* Exercise inputs *
(** Marking the OID the agent rejected removes exactly its name. *)
Lemma error_index_marks l : ∀ c i, Forall oid_ok l → first_bad agent (live l) = Some i →
  ∃ l', error_index_loop l c (c + Z.of_nat i + 1) = (true, l') ∧ Forall oid_ok l' ∧
    live l' = delete i (live l) ∧ map settle l' = map settle l.
Proof.
  induction l as [|o l IH]; intros c i Hok Hbad; [done|]. apply Forall_cons_iff in Hok as [Ho Hok].
  cbn [error_index_loop]. rewrite live_cons in *. pose proof Ho as Ho'. unfold oid_ok in Ho'.
  destruct (IS_UNDEFINED (oid_result o)) eqn:Eu.
  - rewrite (live1_undefined o Eu) in *. destruct (IH c i Hok Hbad) as (l' & -> & H1 & H2 & H3).
    exists (o :: l'). rewrite live_cons, (live1_undefined o Eu). split; [done|]. split_and!; [by apply Forall_cons|done|].
    cbn. by rewrite H3.
  - destruct Ho' as [n En]. rewrite (live1_name o n Eu En) in *. cbn [first_bad] in Hbad. destruct (agent n) as [v|] eqn:Ea.
    + apply fmap_Some in Hbad as (j & Hj & ->). rewrite (proj2 (Z.eqb_neq _ _)) by lia.
      destruct (IH (c + 1) j Hok Hj) as (l' & El & H1 & H2 & H3).
      replace (c + Z.of_nat (S j) + 1) with (c + 1 + Z.of_nat j + 1) by lia. rewrite El. exists (o :: l').
      rewrite live_cons, (live1_name o n Eu En), H2. split; [done|]. split_and!; [by apply Forall_cons|done|]. cbn. by rewrite H3.
    + injection Hbad as <-. rewrite Z.add_0_r, Z.eqb_refl. exists (set_oid_result UNDEFINED o :: l). split; [done|]. split_and!; [|done|done].
      apply Forall_cons; [|done]. unfold oid_ok. rewrite undefined_mark. unfold expected. cbn. by rewrite En, Ea.
Qed.

(** When every name is known, every OID gets its own value. *)
Lemma values_settle l : Forall oid_ok l → first_bad agent (live l) = None →
  snmp_multi_values l (omap agent (live l)) = map settle l.
Proof.
  induction l as [|o l IH]; intros Hok Hgood; [done|]. apply Forall_cons_iff in Hok as [Ho Hok].
  cbn [snmp_multi_values map]. rewrite live_cons in *. pose proof Ho as Ho'. unfold oid_ok in Ho'.
  destruct (IS_UNDEFINED (oid_result o)) eqn:Eu.
  - rewrite (live1_undefined o Eu) in *. by rewrite IH, (settle_undefined o Ho Eu).
  - destruct Ho' as [n En]. rewrite (live1_name o n Eu En) in *. cbn [first_bad] in Hgood.
    change (omap agent (n :: live l)) with (match agent n with Some v => v :: omap agent (live l) | None => omap agent (live l) end).
    destruct (agent n) as [v|] eqn:Ea; [|done]. apply fmap_None in Hgood.
    rewrite IH by done. f_equal. unfold settle, expected. rewrite En, Ea. by destruct (snmp_varbind_is_exception (Some v)).
Qed.

Lemma live_nil_settled l : Forall oid_ok l → live l = [] → map settle l = l.
Proof.
  induction l as [|o l IH]; intros Hok Hl; [done|]. apply Forall_cons_iff in Hok as [Ho Hok].
  rewrite live_cons in Hl. destruct (live1 o) as [n|] eqn:E1; [done|]. cbn. rewrite IH by done. f_equal.
  apply settle_undefined; [done|]. unfold live1 in E1. unfold oid_ok in Ho. destruct (IS_UNDEFINED (oid_result o)); [done|].
  by destruct Ho as [n ?]; congruence.
Qed.

(** The retry loop: one request per rejected OID and a last one. *)
Lemma multi_loop_settles sess : ∀ budget w host l st,
  Forall oid_ok l → (length (live l) ≤ budget)%nat → live l ≠ [] →
  ∃ st' host' w', multi_loop budget w host sess (get_request (live l)) l st = (None, map settle l, st', host', w') ∧
    st' = STAT_SUCCESS ∧ ignore_host host' = ignore_host host.
Proof.
  induction budget as [|b IH]; intros w host l st Hok Hb Hne; [destruct (live l); [done|cbn in Hb; lia]|].
  assert (Hreq : get_request (live l) = Some {| rq_command := SNMP_MSG_GET; rq_names := live l |}) by (by destruct (live l)).
  rewrite Hreq. cbn [multi_loop]. destruct (sv_get agent Hserves w sess (live l)) as [w1 ->].
  change (STAT_SUCCESS =? STAT_SUCCESS) with true. cbv iota.
  destruct (first_bad agent (live l)) as [i|] eqn:Ebad.
  - pose proof (sv_fix agent Hserves _ _ Ebad) as Hfix.
    assert (Ei : errindex (agent_answer agent (live l)) = 0 + Z.of_nat i + 1) by (unfold agent_answer; by rewrite Ebad).
    assert (Ee : (errstat (agent_answer agent (live l)) =? SNMP_ERR_NOERROR) = false) by (unfold agent_answer; by rewrite Ebad).
    rewrite Ee, Ei. unfold snmp_multi_error_index.
    destruct (error_index_marks l 0 i Hok Ebad) as (l' & -> & Hok' & Hlive & Hset). rewrite Hfix, <- Hlive.
    assert (Hlen : (S (length (live l')) = length (live l))%nat).
    { rewrite Hlive. assert (i < length (live l))%nat.
      { clear -Ebad. revert i Ebad. induction (live l) as [|n ns IHn]; intros i E; [done|]. cbn in E. destruct (agent n).
        - apply fmap_Some in E as (j & Ej & ->). cbn. specialize (IHn j Ej). lia.
        - injection E as <-. cbn. lia. }
      rewrite length_delete by (by apply lookup_lt_is_Some_2). lia. }
    destruct (decide (live l' = [])) as [El|Hne'].
    + rewrite El. cbn [get_request]. assert (E0 : ∀ x y z u v, multi_loop b x y z None u v = (None, u, v, y, x)) by (by destruct b).
      rewrite E0, <- Hset, (live_nil_settled l' Hok' El). do 3 eexists. split; [done|]. done.
    + destruct (IH w1 (set_snmp_status STAT_SUCCESS host) l' STAT_SUCCESS Hok' ltac:(lia) Hne') as (st' & h' & w' & E & Es & Eh).
      rewrite E, Hset. do 3 eexists. split; [done|]. done.
  - assert (Ee : (errstat (agent_answer agent (live l)) =? SNMP_ERR_NOERROR) = true) by (unfold agent_answer; by rewrite Ebad).
    assert (Ev : variables (agent_answer agent (live l)) = omap agent (live l)) by (unfold agent_answer; by rewrite Ebad).
    rewrite Ee, Ev, values_settle by done.
    assert (E0 : ∀ x y z u v, multi_loop b x y z None u v = (None, u, v, y, x)) by (by destruct b).
    rewrite E0. do 3 eexists. split; [done|]. done.
Qed.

* What this task involves *
Output the lines above between the one holding "Forall oid_ok l → (length" and the one holding "assert (Hreq : get_request", inclusive, with nothing before or after them.

* Expected output *
  Forall oid_ok l → (length (live l) ≤ budget)%nat → live l ≠ [] →
  ∃ st' host' w', multi_loop budget w host sess (get_request (live l)) l st = (None, map settle l, st', host', w') ∧
    st' = STAT_SUCCESS ∧ ignore_host host' = ignore_host host.
Proof.
  induction budget as [|b IH]; intros w host l st Hok Hb Hne; [destruct (live l); [done|cbn in Hb; lia]|].
  assert (Hreq : get_request (live l) = Some {| rq_command := SNMP_MSG_GET; rq_names := live l |}) by (by destruct (live l)).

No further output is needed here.